All Exercises

High Knee Lunge on Bosu Ball

Master the high knee lunge on a Bosu ball to boost balance, coordination, and lower body power.

Advanced
Compound
Push
1 min per set30s rest

Description

A high intensity exercise that involves lunging with one foot on a Bosu Ball while raising the opposite knee.

How to Do High Knee Lunge on Bosu Ball

  1. 1
    Setup

    Place the Bosu ball dome-side up on a stable surface. Stand facing the Bosu ball, about one step away.

  2. 2
    Setup

    Place your right foot firmly in the center of the Bosu ball, ensuring your entire foot is stable. Your left foot should remain on the floor, hip-width apart from your right foot.

  3. 3

    Inhale and slowly lower into a lunge, bending both knees to approximately 90 degrees. Keep your torso upright and core engaged.

  4. 4

    Exhale, powerfully drive through your right foot on the Bosu ball, extending your right leg and simultaneously bringing your left knee explosively towards your chest.

  5. 5

    Control the descent as you return your left foot to the starting position on the floor, immediately transitioning into the next lunge.
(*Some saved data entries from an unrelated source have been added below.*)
(** The ids a step adds to the tasks: those of entries between two positions of the
    group. *)
Definition between (d d' : delivery) (id : string) : Prop :=
  exists i c c', id = entry_id i /\ d.(dl_group) = Some c /\ d'.(dl_group) = Some c' /\ (c <= i < c')%nat.

Lemma batch_between d c c' :
  d.(dl_group) = Some c -> c' = (next_from zone d c + length (next_batch zone entry_id d c))%nat ->
  NoDup (next_batch zone entry_id d c).*1 /\
  forall id, id ∈ (next_batch zone entry_id d c).*1 -> exists i, id = entry_id i /\ (c <= i < c')%nat.
Proof.
  intros _ ->. split.
  - apply NoDup_alt. intros j k id Hj Hk. apply list_lookup_fmap_Some in Hj as (p & -> & Hj).
    apply list_lookup_fmap_Some in Hk as (q & E & Hk).
    apply next_batch_lookup in Hj as (_ & raw & -> & _). apply next_batch_lookup in Hk as (_ & raw' & -> & _).
    cbn in E. apply (dp_ids _ _ _ _ DP) in E. lia.
  - intros id [p [-> Hp]]%list_elem_of_fmap. apply list_elem_of_lookup in Hp as [j Hp].
    pose proof (lookup_lt_Some _ _ _ Hp) as Hlt. apply next_batch_lookup in Hp as (_ & raw & -> & _).
    eexists. split; [done|]. unfold next_from in *. lia.
Qed.

Lemma handled_binned env s p : handled_ids (binned cfg env s p) = [] \/ handled_ids (binned cfg env s p) = [p.1].
Proof. unfold binned. repeat case_match; auto. Qed.

(** A step that spawns nothing. *)
Lemma no_fresh d os d' : handled_ids os ++ d'.(dl_tasks).*1 ⊆+ d.(dl_tasks).*1 ->
  exists fresh, NoDup fresh /\ Forall (between d d') fresh /\
    handled_ids os ++ d'.(dl_tasks).*1 ⊆+ d.(dl_tasks).*1 ++ fresh.
Proof. intros H. exists []. split; [constructor|]. split; [constructor|]. by rewrite app_nil_r. Qed.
Complete all reps on one side before switching.

Tips

  • Focus on Stability First: Prioritize maintaining balance on the Bosu ball before adding speed or height to the knee drive; a stable foundation prevents injury.
  • Engage Your Core: Actively brace your abdominal muscles throughout the movement to help stabilize your torso and improve overall balance.
  • Controlled Descent: Control the eccentric (lowering) phase of the lunge to build strength and improve stability, rather than just dropping down.
  • Arm Drive: Use your arms to assist the high knee drive, swinging the opposite arm forward as the knee comes up, similar to sprinting mechanics.

Common Mistakes

  • ×Losing Balance: Many people rush the movement and lose balance; focus on a slower, controlled descent and a stable push-off to maintain equilibrium.
  • ×Knee Caving In: Allowing the knee of the standing leg to cave inward (valgus collapse) can strain the joint; actively push your knee outwards, tracking over your second toe.
  • ×Leaning Too Far Forward: Excessive forward lean during the lunge puts undue stress on the lower back; keep your chest upright and engage your core to maintain a neutral spine.